[Records to use — start]
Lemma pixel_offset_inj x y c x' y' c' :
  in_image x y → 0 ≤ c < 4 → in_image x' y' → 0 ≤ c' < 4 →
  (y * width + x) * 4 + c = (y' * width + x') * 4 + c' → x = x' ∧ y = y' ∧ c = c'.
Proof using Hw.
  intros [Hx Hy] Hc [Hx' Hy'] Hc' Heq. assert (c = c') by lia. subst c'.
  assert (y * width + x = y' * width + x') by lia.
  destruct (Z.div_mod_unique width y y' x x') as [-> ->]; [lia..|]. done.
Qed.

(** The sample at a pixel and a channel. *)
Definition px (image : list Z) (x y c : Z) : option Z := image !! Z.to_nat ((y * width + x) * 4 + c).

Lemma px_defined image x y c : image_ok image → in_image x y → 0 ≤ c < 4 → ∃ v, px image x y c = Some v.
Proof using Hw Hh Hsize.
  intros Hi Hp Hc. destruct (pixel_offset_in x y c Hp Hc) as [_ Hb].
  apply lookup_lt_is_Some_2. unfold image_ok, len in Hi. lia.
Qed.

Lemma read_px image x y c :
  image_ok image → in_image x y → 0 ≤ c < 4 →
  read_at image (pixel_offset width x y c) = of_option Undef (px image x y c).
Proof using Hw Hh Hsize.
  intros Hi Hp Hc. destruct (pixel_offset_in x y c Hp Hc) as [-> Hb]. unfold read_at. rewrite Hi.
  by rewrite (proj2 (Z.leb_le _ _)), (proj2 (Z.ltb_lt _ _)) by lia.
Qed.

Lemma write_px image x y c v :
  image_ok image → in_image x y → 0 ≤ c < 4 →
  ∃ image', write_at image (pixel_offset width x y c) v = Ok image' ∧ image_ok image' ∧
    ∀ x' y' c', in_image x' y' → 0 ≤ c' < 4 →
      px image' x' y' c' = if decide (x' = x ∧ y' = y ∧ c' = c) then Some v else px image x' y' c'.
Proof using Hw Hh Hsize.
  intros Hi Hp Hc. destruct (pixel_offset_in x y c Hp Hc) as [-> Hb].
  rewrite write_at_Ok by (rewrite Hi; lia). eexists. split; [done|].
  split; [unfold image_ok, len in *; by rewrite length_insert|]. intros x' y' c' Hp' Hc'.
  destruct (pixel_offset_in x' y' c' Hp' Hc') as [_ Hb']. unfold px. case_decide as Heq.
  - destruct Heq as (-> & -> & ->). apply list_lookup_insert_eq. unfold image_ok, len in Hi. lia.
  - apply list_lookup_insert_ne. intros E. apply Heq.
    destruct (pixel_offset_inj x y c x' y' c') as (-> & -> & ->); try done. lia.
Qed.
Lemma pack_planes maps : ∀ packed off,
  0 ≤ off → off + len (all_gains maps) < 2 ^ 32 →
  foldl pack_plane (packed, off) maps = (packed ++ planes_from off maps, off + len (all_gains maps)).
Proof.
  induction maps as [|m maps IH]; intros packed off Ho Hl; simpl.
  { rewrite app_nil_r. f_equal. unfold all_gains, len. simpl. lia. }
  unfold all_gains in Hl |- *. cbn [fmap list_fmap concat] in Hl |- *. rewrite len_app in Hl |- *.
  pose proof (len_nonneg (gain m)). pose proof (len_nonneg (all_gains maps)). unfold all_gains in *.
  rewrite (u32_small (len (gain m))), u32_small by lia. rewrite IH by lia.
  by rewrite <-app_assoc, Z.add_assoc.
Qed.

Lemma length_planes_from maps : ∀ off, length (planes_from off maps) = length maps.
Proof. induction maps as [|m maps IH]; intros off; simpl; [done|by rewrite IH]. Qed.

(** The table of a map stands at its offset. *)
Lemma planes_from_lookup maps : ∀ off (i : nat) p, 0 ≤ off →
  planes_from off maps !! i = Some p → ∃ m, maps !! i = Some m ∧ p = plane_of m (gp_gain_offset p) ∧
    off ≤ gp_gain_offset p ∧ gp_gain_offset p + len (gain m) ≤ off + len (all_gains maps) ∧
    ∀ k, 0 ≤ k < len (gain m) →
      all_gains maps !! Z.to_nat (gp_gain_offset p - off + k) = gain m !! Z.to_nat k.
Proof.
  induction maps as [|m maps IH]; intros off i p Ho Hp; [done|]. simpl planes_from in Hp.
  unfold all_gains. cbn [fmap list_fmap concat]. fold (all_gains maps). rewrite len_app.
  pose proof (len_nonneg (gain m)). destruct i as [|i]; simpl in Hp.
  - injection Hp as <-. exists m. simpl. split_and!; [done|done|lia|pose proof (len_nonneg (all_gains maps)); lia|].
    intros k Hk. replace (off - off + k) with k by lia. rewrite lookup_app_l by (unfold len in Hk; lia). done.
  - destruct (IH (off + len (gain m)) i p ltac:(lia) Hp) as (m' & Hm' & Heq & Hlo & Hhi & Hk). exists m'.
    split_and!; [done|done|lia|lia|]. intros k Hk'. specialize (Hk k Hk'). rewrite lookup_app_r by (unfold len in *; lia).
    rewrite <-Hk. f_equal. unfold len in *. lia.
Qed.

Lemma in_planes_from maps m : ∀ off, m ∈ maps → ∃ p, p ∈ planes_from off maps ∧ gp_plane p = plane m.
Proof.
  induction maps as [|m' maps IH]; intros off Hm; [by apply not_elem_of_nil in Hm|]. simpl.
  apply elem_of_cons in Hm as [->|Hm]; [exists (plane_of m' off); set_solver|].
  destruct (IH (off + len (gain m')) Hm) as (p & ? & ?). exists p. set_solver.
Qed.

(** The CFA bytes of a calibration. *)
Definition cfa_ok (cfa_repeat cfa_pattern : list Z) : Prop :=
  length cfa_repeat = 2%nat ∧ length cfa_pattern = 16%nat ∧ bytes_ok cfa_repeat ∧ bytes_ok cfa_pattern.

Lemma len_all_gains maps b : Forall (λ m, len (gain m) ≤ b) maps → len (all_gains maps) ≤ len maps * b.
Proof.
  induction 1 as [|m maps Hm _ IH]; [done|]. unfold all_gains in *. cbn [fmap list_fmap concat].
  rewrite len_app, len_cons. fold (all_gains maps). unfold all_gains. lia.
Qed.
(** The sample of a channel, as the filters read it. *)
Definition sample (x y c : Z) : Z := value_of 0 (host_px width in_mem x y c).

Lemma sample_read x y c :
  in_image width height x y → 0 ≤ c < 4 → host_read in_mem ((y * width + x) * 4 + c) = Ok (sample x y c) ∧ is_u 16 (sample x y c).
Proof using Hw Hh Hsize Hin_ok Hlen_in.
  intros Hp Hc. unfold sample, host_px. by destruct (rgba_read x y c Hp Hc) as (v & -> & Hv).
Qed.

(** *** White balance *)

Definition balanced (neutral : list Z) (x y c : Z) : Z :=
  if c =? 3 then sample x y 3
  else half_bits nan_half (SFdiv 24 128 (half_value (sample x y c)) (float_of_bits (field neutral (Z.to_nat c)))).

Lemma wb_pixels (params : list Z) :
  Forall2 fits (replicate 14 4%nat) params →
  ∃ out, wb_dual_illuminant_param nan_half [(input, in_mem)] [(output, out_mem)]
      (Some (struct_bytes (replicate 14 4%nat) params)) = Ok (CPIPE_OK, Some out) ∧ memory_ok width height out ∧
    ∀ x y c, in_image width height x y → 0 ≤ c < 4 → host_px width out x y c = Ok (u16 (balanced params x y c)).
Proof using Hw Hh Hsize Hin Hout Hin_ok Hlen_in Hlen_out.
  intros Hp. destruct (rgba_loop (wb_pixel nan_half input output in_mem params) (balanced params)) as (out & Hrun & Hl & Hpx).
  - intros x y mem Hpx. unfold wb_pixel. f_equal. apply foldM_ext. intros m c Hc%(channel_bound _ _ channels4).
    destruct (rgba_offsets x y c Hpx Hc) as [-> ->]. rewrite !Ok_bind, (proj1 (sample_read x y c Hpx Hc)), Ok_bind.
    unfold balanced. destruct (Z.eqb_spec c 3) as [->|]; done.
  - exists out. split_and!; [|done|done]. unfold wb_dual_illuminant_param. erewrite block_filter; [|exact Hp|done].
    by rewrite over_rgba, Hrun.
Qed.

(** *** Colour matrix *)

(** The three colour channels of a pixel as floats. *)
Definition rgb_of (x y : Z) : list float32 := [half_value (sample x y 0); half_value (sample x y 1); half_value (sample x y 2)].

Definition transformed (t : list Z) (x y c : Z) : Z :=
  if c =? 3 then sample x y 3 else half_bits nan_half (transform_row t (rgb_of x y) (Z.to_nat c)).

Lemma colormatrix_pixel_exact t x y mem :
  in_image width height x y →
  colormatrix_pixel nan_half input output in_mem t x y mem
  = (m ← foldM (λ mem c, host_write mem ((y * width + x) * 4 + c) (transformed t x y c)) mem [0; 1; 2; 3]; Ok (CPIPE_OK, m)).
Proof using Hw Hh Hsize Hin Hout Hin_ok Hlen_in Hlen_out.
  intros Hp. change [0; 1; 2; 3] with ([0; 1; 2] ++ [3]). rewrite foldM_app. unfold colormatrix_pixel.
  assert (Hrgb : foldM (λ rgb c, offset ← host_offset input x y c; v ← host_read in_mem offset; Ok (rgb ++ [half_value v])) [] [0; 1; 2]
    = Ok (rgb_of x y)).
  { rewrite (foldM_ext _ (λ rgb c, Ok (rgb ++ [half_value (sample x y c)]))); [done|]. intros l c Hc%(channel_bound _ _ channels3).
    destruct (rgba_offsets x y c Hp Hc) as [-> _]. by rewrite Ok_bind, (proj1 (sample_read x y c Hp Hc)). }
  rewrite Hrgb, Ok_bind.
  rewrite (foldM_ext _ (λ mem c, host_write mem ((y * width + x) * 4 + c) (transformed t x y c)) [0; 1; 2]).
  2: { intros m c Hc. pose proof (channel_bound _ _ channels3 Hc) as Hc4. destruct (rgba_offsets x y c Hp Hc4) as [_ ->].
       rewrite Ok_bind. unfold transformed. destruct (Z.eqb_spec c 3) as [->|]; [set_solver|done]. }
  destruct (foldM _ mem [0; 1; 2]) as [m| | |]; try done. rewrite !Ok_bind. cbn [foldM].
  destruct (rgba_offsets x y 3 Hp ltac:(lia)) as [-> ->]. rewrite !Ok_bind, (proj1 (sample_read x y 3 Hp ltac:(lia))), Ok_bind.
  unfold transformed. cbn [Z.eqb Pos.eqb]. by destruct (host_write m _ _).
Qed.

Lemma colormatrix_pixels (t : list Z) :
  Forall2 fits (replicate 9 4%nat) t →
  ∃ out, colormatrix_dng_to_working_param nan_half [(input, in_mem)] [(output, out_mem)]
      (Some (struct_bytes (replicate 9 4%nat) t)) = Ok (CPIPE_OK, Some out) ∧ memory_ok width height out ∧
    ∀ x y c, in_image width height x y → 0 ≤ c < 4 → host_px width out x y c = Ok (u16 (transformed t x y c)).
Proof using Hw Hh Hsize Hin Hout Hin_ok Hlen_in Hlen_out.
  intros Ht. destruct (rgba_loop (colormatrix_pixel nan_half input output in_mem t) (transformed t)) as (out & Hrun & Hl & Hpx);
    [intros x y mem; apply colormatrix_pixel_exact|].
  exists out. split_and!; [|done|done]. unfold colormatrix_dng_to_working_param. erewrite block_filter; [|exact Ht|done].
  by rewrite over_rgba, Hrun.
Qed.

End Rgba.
[Records to use — finish]
■ Exercise brief
Within the listing above, extract exactly the lines from the line with "(sample x y c)." to the line with "- intros x y", the two named lines included, and no others.

■ Task output
  in_image width height x y → 0 ≤ c < 4 → host_read in_mem ((y * width + x) * 4 + c) = Ok (sample x y c) ∧ is_u 16 (sample x y c).
Proof using Hw Hh Hsize Hin_ok Hlen_in.
  intros Hp Hc. unfold sample, host_px. by destruct (rgba_read x y c Hp Hc) as (v & -> & Hv).
Qed.

(** *** White balance *)

Definition balanced (neutral : list Z) (x y c : Z) : Z :=
  if c =? 3 then sample x y 3
  else half_bits nan_half (SFdiv 24 128 (half_value (sample x y c)) (float_of_bits (field neutral (Z.to_nat c)))).

Lemma wb_pixels (params : list Z) :
  Forall2 fits (replicate 14 4%nat) params →
  ∃ out, wb_dual_illuminant_param nan_half [(input, in_mem)] [(output, out_mem)]
      (Some (struct_bytes (replicate 14 4%nat) params)) = Ok (CPIPE_OK, Some out) ∧ memory_ok width height out ∧
    ∀ x y c, in_image width height x y → 0 ≤ c < 4 → host_px width out x y c = Ok (u16 (balanced params x y c)).
Proof using Hw Hh Hsize Hin Hout Hin_ok Hlen_in Hlen_out.
  intros Hp. destruct (rgba_loop (wb_pixel nan_half input output in_mem params) (balanced params)) as (out & Hrun & Hl & Hpx).
  - intros x y mem Hpx. unfold wb_pixel. f_equal. apply foldM_ext. intros m c Hc%(channel_bound _ _ channels4).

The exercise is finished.